Records for this task |
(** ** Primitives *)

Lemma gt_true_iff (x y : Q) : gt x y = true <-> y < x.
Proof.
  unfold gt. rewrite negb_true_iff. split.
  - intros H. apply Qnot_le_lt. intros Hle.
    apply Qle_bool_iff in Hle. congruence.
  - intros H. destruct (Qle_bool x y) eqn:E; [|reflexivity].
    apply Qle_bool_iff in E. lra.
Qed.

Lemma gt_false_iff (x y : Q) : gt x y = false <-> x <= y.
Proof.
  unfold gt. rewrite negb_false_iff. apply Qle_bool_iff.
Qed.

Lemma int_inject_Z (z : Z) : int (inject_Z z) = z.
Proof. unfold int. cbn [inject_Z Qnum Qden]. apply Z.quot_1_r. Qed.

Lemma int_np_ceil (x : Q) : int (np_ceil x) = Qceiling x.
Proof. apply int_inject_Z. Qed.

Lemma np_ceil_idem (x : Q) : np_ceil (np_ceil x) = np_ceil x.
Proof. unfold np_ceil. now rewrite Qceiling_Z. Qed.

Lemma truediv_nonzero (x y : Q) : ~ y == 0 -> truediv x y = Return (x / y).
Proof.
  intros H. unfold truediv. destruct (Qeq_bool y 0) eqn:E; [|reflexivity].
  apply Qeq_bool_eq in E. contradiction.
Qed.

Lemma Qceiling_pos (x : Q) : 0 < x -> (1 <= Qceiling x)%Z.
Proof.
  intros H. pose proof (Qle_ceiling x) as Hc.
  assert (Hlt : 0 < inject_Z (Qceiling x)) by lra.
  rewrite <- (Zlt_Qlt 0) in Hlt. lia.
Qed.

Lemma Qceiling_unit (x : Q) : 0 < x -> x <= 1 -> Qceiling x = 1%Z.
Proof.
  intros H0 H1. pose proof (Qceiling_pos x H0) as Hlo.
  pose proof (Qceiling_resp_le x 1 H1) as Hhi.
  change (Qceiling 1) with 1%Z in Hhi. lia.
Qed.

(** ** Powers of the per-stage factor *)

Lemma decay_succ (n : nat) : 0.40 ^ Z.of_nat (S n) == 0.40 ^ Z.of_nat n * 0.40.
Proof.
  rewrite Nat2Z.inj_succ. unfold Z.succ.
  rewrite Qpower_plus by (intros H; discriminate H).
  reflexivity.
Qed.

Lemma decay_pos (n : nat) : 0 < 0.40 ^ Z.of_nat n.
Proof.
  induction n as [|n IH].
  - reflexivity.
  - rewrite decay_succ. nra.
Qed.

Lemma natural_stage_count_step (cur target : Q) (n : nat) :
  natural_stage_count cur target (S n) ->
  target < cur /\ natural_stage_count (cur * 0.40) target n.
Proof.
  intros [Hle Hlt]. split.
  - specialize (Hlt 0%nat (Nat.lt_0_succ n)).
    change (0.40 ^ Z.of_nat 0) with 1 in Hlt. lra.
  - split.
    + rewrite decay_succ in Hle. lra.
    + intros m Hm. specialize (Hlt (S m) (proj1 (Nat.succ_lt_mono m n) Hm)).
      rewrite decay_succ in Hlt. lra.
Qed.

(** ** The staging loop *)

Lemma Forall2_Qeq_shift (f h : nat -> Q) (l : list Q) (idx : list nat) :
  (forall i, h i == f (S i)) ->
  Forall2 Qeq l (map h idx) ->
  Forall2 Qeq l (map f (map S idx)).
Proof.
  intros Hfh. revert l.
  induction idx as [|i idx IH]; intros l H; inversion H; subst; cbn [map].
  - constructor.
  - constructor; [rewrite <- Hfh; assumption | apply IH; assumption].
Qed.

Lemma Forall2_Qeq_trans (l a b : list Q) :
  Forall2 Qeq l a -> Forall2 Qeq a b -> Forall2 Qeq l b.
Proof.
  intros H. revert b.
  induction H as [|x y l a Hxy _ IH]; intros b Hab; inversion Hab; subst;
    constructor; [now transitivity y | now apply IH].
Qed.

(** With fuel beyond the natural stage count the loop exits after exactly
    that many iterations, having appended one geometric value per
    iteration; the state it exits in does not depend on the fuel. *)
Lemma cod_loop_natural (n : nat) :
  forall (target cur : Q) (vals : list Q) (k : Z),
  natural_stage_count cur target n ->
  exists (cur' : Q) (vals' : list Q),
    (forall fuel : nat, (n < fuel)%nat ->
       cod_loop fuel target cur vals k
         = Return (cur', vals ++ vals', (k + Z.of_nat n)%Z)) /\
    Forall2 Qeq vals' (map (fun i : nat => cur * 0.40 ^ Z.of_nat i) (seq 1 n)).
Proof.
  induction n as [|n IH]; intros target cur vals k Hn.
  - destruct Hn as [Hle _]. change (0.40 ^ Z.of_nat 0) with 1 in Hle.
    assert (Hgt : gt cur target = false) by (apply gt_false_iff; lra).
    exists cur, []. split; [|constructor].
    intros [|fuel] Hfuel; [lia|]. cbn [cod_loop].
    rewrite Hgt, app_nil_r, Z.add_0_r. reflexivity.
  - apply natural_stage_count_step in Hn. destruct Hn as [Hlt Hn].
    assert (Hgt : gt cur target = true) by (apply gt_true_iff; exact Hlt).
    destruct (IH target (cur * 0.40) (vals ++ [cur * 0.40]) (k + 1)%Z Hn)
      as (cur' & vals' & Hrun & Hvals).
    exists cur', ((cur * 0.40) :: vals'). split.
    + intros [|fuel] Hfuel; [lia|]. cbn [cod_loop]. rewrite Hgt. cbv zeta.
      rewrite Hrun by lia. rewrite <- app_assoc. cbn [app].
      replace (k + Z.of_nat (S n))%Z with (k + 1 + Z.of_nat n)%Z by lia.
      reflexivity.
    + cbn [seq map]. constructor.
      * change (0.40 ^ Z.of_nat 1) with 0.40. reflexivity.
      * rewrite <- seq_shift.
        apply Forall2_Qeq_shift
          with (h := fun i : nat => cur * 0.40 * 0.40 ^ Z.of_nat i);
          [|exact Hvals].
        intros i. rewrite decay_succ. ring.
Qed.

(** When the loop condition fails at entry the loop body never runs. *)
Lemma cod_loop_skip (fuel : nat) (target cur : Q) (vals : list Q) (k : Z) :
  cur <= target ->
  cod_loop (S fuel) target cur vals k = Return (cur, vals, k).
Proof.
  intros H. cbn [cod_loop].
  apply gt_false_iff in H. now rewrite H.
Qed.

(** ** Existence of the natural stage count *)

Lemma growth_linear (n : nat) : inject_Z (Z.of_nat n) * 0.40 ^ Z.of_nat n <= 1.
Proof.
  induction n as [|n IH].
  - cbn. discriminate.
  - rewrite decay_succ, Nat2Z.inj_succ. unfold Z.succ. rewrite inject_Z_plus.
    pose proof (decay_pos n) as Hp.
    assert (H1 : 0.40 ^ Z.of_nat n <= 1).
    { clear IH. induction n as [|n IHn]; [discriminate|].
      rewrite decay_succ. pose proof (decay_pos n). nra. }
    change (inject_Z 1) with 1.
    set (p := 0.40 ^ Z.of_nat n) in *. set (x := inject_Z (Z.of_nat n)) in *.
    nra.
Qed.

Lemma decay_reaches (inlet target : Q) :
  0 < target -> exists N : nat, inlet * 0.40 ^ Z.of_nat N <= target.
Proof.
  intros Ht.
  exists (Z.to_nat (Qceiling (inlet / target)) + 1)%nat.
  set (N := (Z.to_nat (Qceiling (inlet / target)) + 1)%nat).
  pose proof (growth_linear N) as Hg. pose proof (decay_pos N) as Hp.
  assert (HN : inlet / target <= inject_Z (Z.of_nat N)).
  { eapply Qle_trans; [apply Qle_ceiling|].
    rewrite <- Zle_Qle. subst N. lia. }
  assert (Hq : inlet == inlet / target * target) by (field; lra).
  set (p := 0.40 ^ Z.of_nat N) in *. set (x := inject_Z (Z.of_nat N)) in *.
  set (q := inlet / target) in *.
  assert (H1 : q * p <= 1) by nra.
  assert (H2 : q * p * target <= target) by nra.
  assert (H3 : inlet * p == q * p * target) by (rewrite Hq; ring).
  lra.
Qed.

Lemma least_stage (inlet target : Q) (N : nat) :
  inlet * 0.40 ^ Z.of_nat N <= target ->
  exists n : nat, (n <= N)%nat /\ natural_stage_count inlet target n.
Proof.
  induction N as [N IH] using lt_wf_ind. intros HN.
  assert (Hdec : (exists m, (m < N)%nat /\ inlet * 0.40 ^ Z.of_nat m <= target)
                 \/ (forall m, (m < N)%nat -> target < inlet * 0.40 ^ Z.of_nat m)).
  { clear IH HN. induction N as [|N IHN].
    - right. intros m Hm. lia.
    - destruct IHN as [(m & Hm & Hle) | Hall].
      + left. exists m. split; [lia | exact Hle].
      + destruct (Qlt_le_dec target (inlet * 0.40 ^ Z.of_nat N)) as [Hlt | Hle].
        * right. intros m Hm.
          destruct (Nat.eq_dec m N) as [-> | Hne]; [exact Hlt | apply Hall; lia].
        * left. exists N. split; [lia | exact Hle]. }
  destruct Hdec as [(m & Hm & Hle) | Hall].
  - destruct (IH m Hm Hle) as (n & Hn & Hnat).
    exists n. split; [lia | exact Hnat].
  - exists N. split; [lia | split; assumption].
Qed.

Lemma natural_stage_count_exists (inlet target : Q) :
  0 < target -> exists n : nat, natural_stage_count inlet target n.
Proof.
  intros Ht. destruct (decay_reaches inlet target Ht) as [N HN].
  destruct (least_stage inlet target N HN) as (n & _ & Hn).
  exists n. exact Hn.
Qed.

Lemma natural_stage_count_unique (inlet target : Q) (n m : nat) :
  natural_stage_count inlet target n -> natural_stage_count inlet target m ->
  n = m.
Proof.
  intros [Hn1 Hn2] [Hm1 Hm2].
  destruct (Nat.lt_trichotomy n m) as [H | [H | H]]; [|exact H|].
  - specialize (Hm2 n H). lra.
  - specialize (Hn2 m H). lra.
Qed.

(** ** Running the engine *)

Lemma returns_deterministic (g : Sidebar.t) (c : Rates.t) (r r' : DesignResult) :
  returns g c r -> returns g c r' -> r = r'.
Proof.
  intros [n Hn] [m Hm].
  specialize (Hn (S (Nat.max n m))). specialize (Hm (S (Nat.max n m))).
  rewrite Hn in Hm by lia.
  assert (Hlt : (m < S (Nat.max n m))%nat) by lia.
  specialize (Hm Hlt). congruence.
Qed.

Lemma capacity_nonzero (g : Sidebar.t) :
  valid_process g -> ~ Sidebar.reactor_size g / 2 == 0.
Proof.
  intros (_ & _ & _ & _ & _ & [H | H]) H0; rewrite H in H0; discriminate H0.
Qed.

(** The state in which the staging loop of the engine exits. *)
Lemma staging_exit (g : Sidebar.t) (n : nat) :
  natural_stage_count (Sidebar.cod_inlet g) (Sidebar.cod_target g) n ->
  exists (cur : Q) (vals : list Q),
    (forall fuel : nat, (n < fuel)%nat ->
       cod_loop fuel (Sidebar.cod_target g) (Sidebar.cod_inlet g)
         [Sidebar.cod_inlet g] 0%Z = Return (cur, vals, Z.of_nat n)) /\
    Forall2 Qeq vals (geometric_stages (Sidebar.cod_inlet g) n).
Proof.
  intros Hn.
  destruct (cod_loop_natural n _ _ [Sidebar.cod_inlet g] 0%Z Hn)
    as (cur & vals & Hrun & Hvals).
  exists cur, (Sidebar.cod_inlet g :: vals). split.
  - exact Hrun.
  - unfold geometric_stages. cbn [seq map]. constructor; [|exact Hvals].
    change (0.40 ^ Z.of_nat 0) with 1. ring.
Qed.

==

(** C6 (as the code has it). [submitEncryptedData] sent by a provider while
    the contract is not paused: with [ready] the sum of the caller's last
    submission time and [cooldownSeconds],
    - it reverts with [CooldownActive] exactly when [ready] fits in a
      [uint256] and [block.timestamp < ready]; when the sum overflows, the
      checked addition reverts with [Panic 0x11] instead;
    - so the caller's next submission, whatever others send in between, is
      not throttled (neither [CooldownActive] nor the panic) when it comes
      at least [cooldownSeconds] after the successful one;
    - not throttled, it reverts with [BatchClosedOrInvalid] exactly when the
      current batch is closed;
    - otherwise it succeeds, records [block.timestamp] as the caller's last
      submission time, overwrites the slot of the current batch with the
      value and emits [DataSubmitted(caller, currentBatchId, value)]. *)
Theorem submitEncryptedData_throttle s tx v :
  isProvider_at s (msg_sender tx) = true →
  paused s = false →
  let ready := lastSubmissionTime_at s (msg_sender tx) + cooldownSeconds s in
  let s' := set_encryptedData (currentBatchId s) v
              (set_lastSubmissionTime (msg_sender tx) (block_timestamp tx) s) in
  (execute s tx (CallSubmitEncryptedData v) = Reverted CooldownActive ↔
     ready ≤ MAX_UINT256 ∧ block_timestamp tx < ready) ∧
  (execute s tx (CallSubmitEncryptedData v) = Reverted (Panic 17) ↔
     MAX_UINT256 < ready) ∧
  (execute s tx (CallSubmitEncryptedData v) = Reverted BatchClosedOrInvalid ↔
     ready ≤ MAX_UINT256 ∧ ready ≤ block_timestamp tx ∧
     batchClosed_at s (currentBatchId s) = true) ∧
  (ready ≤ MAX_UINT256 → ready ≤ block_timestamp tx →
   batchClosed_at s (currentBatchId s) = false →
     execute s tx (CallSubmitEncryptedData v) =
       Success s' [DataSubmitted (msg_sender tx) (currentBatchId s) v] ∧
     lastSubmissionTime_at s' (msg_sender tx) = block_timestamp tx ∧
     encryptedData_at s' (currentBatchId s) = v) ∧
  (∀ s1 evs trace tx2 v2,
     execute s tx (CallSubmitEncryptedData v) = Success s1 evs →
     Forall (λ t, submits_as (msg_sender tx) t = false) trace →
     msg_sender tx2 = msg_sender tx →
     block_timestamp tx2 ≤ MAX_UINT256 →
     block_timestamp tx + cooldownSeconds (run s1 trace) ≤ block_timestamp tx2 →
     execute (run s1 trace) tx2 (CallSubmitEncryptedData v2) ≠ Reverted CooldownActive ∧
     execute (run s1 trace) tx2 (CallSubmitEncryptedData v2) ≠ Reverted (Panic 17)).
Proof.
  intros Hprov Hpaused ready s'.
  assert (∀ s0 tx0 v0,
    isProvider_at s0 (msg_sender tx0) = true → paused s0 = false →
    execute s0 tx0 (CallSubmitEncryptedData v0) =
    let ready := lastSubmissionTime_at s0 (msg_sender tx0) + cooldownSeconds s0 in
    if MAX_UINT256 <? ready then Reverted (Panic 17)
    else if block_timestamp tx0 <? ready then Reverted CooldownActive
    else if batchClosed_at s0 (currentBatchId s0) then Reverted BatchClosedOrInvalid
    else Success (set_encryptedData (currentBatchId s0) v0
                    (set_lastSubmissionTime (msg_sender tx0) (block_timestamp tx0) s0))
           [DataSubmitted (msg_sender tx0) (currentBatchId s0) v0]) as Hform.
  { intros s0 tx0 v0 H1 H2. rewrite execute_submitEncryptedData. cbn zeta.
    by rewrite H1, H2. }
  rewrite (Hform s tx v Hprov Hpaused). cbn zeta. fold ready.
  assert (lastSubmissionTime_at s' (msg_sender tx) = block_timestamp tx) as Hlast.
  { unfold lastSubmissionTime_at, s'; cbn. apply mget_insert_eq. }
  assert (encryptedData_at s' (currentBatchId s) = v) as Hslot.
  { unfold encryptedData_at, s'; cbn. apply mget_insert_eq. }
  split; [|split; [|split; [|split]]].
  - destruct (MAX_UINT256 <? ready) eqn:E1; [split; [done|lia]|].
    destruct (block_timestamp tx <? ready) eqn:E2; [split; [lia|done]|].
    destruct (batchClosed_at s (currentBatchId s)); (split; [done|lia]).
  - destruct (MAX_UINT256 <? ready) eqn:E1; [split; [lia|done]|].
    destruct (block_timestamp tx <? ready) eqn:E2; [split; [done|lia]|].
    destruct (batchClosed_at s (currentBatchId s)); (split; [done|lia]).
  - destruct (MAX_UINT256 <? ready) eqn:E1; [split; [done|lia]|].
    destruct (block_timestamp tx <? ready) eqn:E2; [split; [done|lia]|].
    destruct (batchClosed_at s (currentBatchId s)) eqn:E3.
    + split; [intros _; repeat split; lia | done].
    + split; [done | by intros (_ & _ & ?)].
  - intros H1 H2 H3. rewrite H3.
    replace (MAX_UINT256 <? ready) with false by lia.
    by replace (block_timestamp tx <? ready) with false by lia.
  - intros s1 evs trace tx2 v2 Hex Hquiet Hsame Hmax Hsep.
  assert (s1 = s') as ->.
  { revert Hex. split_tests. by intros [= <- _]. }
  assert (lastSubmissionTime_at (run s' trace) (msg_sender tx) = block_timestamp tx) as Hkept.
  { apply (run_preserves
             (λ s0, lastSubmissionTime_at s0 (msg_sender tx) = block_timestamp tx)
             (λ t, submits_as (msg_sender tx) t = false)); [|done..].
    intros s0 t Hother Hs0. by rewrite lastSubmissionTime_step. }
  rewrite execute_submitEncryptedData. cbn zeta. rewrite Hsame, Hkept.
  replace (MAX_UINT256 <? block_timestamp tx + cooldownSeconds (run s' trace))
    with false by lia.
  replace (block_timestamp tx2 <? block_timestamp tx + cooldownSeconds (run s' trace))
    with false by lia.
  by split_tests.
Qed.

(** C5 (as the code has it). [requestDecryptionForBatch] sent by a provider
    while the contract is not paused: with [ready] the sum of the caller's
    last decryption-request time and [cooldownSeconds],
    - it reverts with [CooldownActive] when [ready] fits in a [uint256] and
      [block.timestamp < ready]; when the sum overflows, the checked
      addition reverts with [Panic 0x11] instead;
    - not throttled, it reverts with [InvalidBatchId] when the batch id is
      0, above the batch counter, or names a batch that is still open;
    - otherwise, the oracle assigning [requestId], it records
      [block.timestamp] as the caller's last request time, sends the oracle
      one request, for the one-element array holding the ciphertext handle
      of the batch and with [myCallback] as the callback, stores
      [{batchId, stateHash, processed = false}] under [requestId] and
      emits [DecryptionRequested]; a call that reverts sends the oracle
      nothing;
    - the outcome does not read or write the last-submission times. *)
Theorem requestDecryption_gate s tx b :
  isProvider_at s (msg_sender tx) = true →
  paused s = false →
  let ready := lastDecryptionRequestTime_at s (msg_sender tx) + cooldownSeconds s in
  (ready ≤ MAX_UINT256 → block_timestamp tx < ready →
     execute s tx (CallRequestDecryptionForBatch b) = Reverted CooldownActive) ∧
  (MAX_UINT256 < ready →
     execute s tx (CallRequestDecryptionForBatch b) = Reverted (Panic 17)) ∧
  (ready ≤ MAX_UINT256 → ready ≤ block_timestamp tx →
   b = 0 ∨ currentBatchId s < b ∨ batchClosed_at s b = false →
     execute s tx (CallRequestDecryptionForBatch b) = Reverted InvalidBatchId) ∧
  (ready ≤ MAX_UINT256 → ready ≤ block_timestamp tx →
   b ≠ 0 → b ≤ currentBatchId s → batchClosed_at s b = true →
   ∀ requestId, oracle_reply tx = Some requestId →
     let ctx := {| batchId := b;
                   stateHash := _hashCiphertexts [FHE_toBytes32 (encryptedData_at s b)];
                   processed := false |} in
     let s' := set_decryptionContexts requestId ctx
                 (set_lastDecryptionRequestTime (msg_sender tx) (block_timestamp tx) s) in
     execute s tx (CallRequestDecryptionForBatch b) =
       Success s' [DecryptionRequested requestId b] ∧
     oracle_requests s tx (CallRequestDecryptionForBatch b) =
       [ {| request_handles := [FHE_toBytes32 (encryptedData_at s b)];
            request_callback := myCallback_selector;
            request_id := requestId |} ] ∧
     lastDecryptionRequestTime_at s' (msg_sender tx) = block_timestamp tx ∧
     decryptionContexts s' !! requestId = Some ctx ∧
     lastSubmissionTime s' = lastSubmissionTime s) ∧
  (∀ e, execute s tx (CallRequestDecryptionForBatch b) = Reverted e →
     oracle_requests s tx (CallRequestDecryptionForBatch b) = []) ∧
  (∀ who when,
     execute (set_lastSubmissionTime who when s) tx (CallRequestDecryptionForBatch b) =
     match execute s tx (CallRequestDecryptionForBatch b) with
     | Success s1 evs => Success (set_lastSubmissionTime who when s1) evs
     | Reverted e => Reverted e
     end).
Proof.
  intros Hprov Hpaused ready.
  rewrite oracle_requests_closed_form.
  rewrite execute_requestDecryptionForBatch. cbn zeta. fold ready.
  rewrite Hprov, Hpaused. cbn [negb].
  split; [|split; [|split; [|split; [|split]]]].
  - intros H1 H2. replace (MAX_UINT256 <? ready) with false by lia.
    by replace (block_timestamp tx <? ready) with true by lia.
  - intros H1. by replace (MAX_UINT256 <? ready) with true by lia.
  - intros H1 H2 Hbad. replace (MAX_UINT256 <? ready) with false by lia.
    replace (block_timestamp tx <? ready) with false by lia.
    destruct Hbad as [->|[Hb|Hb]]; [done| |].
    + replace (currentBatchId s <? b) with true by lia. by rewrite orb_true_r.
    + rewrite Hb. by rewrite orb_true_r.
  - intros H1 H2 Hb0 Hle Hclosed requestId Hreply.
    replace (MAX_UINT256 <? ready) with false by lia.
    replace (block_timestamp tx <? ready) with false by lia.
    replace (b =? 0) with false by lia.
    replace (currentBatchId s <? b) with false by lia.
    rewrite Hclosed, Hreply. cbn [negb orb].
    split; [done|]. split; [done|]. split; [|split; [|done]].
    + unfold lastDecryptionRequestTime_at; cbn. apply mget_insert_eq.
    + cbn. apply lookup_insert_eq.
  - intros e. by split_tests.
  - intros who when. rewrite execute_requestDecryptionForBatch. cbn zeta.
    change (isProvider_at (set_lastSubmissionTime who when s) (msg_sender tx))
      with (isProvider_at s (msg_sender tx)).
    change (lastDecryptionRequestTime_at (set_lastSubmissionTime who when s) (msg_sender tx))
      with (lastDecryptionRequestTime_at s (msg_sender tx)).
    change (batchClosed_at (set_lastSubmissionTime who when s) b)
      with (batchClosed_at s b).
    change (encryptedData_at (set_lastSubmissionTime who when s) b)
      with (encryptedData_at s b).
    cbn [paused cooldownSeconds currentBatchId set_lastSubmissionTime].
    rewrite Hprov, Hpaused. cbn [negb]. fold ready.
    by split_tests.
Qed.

What you will do |
State the number of lines above that hold the string "constructor", with nothing added.

Exercise output |
6